**WORK TASK**
Check each line of the records below for the word "Lemma" and copy those where it appears.

------------------------------------------------------------

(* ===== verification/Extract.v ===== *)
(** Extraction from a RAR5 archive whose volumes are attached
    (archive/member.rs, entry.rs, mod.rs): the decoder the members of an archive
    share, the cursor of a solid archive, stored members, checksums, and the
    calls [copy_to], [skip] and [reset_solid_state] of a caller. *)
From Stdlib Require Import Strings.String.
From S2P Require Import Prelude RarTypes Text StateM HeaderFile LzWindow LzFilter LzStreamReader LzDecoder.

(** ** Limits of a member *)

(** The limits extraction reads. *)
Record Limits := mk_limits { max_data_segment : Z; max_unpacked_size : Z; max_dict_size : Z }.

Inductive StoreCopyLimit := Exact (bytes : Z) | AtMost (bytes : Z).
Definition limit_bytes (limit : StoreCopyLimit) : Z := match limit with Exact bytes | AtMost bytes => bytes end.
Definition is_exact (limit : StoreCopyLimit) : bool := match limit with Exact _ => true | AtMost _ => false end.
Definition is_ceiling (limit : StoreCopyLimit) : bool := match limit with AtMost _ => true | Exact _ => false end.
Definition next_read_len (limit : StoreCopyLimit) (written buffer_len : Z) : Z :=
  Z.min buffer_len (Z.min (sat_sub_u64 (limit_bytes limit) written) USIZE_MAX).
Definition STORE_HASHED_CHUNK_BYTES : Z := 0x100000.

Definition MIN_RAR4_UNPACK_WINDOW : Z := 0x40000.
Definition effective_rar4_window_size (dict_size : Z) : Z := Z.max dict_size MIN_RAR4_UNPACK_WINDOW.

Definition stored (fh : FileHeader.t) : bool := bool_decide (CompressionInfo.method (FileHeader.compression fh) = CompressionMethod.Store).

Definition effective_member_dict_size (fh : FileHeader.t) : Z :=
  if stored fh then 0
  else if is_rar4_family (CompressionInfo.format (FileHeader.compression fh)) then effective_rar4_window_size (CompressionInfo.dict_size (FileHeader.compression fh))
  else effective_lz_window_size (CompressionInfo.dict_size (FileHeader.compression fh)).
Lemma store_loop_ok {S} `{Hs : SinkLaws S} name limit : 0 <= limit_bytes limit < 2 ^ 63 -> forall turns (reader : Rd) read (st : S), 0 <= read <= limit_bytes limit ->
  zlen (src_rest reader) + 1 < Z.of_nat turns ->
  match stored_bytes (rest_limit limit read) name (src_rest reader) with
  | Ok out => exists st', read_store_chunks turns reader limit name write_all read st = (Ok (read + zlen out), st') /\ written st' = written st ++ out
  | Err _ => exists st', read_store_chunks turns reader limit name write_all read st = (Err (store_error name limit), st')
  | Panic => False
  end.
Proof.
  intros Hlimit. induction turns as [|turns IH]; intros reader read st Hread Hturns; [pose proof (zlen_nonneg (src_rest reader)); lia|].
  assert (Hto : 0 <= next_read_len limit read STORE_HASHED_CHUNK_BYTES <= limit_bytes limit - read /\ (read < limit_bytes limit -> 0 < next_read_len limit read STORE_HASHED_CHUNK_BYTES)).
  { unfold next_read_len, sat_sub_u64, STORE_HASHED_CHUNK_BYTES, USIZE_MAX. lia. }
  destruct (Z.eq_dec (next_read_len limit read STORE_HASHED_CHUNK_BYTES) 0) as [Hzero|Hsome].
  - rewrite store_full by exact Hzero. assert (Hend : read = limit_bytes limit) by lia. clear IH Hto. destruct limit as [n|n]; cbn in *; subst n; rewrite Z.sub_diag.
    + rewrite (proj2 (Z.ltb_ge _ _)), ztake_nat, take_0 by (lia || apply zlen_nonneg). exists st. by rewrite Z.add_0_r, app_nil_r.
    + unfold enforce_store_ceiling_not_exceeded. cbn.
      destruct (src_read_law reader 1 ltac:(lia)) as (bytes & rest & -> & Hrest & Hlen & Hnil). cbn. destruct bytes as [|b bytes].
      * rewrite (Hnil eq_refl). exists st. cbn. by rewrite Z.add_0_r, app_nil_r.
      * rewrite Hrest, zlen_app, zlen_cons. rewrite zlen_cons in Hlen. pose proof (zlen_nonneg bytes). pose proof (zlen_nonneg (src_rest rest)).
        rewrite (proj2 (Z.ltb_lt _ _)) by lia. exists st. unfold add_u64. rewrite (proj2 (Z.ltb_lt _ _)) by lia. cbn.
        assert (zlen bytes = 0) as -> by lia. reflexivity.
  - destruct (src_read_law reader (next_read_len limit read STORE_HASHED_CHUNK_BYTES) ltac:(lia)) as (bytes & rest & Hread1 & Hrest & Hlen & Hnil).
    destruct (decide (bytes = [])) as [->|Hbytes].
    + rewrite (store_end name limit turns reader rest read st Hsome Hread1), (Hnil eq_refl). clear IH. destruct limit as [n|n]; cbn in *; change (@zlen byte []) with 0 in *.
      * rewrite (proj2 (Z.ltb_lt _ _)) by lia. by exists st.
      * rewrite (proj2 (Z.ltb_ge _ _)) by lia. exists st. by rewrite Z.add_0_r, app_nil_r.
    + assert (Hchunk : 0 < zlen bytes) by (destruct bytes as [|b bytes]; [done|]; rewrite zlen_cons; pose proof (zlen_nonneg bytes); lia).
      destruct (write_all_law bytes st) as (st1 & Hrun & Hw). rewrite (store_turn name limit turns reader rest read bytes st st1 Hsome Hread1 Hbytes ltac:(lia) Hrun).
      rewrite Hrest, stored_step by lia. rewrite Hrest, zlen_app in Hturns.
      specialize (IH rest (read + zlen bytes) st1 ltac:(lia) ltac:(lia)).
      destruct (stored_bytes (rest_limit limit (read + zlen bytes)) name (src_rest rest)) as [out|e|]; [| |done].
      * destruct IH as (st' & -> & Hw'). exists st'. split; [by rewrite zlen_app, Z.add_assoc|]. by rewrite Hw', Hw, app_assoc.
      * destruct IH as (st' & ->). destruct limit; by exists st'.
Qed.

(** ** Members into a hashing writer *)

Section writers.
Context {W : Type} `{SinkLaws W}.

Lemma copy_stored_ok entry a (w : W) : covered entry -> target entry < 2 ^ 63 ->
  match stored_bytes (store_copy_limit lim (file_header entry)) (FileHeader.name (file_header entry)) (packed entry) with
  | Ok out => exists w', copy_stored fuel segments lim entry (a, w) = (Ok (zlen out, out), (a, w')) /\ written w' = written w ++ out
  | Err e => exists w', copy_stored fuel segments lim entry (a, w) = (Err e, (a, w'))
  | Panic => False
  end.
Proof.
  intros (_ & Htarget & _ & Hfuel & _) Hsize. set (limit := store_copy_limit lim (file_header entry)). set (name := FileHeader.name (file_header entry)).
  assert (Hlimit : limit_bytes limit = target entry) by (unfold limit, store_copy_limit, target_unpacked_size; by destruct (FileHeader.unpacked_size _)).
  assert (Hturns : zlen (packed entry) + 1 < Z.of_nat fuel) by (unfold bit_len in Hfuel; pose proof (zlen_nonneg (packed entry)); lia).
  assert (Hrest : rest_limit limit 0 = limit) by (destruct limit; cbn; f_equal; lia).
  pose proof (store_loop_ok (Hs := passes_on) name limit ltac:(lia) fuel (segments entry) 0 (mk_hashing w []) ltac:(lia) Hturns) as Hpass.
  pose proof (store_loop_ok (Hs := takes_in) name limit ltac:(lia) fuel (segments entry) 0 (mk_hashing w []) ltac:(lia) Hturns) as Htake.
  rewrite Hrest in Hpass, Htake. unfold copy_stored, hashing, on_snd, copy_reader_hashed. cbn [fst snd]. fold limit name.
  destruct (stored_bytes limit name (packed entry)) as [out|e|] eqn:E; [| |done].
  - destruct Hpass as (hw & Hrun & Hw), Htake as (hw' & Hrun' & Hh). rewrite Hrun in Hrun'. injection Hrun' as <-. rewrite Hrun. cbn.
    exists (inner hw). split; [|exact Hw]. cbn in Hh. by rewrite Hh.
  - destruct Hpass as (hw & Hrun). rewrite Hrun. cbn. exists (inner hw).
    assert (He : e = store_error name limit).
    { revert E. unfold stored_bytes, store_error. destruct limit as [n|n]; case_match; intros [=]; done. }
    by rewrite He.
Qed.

------------------------------------------------------------

**EXERCISE ANSWER**
Lemma store_loop_ok {S} `{Hs : SinkLaws S} name limit : 0 <= limit_bytes limit < 2 ^ 63 -> forall turns (reader : Rd) read (st : S), 0 <= read <= limit_bytes limit ->
Lemma copy_stored_ok entry a (w : W) : covered entry -> target entry < 2 ^ 63 ->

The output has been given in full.